_Task directions:_
Among the lines below, keep only those from the one containing "part d h i := part_at s h i (nodes d);" through the one containing "destruct (PutStagingPart s", and reproduce them exactly.

*** Opening of Input data ***

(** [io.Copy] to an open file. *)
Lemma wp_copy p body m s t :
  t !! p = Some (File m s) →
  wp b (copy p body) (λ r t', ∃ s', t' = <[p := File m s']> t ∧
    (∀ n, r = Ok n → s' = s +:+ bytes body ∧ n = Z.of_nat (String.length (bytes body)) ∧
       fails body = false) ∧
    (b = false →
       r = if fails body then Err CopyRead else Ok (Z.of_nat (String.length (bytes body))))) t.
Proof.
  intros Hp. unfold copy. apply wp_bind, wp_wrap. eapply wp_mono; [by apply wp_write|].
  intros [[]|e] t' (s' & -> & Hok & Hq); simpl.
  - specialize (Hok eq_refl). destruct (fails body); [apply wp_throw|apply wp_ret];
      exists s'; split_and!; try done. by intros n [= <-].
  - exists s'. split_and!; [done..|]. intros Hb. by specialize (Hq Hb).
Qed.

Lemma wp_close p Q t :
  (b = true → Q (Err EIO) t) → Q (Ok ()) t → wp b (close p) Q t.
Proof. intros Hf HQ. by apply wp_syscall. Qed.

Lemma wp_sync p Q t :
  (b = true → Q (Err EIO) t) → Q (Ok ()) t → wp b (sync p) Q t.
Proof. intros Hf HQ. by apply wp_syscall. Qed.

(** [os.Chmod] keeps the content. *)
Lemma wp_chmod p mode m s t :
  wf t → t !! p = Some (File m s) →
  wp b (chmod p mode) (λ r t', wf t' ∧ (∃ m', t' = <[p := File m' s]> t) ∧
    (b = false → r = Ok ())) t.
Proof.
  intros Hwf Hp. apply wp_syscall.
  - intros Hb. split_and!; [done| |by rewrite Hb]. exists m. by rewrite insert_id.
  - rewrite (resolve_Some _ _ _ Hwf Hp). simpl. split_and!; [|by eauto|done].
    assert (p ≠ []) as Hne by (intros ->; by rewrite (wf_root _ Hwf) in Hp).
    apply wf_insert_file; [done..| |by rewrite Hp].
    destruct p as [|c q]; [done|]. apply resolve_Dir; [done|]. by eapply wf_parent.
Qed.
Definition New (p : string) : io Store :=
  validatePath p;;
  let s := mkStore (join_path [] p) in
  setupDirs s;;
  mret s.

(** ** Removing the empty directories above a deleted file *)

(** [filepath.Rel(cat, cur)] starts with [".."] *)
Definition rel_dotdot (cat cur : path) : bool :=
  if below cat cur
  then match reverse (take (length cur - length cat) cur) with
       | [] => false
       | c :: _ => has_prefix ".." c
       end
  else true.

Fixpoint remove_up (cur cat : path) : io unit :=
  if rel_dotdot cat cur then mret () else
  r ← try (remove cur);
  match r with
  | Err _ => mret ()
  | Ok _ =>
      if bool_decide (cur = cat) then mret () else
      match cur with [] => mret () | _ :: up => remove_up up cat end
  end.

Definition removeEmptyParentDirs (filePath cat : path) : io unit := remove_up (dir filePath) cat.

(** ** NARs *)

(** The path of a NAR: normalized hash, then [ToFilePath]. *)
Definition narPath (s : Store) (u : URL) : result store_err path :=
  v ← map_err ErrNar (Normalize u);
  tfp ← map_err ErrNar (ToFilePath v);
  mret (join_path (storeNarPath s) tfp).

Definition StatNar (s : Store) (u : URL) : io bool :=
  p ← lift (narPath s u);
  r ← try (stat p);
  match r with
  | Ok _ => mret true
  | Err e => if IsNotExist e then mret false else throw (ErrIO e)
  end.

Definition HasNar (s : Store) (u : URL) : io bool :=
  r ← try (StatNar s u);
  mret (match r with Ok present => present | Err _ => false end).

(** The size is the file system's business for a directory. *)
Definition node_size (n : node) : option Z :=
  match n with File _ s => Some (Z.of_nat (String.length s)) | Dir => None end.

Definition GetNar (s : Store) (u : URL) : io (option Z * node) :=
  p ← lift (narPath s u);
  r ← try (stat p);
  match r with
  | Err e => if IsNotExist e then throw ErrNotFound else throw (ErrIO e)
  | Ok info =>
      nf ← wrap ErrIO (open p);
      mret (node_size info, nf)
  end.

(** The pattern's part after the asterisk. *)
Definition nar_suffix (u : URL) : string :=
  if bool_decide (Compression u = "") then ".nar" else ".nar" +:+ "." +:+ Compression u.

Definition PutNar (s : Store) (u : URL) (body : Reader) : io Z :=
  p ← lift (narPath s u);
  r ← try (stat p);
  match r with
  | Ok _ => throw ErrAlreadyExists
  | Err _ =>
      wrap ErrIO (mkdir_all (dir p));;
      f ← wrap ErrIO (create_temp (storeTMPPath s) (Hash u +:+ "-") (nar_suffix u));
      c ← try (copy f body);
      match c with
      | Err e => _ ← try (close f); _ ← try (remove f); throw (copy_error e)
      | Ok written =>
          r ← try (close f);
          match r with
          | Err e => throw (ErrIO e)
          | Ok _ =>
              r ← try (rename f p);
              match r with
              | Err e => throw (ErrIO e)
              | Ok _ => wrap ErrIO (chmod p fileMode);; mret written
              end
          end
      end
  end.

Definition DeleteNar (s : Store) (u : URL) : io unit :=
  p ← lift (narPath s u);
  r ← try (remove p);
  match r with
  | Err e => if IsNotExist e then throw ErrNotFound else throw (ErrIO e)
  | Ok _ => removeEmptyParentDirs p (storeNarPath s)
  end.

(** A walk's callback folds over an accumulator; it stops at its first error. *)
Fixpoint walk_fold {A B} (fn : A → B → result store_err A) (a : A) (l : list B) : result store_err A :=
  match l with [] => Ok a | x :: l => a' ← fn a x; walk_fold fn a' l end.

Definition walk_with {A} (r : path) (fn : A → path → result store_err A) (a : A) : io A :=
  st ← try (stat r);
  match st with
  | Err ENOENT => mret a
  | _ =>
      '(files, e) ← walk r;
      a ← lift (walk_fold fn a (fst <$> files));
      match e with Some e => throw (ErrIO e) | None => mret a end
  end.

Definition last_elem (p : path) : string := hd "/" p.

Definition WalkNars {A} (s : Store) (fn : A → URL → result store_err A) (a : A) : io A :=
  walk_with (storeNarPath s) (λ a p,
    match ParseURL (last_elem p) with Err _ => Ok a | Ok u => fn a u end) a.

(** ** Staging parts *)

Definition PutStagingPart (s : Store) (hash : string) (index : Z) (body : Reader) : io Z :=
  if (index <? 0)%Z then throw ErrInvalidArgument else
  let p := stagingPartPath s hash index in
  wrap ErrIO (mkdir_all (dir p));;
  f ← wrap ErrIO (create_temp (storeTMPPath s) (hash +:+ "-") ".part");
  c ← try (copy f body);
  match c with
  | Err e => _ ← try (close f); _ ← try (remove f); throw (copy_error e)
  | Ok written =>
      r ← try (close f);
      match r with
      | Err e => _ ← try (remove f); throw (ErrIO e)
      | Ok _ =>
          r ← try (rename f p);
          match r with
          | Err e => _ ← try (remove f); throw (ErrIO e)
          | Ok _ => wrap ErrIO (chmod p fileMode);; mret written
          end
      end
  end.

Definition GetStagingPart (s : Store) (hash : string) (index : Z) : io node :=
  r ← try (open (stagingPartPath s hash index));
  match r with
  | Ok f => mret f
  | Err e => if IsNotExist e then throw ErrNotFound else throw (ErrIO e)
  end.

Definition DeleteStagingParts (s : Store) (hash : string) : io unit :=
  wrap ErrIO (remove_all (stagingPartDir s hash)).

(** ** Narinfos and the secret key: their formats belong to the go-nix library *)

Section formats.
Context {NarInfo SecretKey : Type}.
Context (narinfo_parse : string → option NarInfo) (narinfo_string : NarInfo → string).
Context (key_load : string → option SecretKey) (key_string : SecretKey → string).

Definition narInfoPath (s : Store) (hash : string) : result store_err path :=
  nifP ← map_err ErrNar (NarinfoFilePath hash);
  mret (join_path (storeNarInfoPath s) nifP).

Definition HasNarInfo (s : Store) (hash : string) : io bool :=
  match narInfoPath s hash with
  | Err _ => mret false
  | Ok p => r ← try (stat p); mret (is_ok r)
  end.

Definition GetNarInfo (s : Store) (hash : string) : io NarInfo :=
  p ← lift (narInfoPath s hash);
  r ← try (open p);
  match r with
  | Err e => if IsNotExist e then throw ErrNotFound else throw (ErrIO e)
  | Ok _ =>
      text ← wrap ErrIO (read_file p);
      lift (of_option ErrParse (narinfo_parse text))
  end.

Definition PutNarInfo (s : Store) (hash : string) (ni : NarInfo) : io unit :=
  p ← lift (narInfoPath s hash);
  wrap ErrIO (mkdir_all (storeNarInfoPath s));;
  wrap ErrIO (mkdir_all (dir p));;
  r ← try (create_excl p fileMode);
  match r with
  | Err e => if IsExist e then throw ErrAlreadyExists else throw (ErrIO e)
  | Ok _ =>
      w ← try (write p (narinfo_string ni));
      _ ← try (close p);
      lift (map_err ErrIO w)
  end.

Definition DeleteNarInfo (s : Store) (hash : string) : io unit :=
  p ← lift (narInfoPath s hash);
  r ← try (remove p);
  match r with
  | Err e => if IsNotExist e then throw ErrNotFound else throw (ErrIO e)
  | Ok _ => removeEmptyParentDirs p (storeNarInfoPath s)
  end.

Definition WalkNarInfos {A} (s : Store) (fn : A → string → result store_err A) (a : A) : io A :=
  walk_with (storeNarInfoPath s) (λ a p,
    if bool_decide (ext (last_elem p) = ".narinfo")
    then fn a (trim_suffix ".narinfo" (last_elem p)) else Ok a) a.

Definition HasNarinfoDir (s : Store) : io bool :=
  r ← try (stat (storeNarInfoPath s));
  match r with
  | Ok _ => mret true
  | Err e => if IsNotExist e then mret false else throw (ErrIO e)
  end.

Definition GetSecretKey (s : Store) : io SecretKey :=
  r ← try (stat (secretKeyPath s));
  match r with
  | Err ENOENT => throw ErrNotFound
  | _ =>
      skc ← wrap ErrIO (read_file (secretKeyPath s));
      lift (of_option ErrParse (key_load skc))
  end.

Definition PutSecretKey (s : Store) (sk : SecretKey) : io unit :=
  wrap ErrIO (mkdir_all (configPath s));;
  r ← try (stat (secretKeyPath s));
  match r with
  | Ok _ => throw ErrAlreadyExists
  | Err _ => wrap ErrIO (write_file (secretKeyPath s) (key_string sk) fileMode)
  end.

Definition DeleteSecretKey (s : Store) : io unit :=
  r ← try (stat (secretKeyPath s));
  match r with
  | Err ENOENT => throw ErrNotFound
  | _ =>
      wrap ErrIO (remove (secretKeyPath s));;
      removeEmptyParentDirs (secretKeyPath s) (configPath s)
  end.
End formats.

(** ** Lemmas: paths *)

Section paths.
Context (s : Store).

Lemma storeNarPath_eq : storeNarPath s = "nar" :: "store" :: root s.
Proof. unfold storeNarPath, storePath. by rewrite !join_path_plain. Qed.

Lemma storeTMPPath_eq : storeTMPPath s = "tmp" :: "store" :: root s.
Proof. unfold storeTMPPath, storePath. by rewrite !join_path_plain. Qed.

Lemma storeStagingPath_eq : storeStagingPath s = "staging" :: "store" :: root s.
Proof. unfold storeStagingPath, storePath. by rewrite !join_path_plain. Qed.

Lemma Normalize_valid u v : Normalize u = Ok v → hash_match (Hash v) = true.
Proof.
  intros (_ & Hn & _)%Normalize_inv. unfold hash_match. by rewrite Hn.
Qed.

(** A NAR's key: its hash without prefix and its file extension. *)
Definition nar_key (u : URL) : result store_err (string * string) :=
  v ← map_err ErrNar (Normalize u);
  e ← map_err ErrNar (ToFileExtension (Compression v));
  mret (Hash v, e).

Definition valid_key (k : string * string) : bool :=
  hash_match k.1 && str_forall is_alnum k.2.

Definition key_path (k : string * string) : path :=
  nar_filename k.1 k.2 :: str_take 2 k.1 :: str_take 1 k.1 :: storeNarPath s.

*** Close of Input data ***
*** Opening of Input data ***

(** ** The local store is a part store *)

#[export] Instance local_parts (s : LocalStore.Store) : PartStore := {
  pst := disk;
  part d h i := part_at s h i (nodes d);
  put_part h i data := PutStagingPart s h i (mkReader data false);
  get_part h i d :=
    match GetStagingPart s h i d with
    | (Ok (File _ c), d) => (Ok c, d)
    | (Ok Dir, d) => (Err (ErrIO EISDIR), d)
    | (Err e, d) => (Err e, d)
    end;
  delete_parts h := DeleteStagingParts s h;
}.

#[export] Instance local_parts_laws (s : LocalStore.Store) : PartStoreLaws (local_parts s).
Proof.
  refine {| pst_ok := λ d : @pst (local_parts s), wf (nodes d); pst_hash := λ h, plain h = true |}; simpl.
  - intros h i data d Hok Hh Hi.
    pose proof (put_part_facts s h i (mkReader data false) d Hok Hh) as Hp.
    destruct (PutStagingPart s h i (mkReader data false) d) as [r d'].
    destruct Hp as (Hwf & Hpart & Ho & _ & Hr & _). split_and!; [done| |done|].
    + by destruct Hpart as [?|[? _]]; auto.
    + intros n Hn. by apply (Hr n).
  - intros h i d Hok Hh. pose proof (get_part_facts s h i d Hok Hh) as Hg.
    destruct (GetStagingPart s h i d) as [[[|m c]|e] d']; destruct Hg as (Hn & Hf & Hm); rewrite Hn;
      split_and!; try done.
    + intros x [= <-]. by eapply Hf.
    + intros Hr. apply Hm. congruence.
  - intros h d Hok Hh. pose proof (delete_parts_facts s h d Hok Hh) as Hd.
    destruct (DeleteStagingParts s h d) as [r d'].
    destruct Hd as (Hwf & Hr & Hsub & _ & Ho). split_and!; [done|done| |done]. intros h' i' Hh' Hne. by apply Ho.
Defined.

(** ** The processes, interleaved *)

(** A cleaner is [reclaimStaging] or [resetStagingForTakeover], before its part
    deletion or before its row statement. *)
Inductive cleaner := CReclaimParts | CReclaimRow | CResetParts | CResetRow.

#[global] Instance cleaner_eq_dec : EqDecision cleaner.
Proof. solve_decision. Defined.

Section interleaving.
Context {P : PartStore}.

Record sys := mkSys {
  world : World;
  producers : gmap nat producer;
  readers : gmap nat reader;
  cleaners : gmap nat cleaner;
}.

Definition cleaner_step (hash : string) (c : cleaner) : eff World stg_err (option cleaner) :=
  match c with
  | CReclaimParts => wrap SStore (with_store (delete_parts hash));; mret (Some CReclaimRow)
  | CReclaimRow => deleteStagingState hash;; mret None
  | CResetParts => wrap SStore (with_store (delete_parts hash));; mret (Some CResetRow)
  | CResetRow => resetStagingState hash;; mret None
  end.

*** Close of Input data ***

_Output below:_
  part d h i := part_at s h i (nodes d);
  put_part h i data := PutStagingPart s h i (mkReader data false);
  get_part h i d :=
    match GetStagingPart s h i d with
    | (Ok (File _ c), d) => (Ok c, d)
    | (Ok Dir, d) => (Err (ErrIO EISDIR), d)
    | (Err e, d) => (Err e, d)
    end;
  delete_parts h := DeleteStagingParts s h;
}.

#[export] Instance local_parts_laws (s : LocalStore.Store) : PartStoreLaws (local_parts s).
Proof.
  refine {| pst_ok := λ d : @pst (local_parts s), wf (nodes d); pst_hash := λ h, plain h = true |}; simpl.
  - intros h i data d Hok Hh Hi.
    pose proof (put_part_facts s h i (mkReader data false) d Hok Hh) as Hp.
    destruct (PutStagingPart s h i (mkReader data false) d) as [r d'].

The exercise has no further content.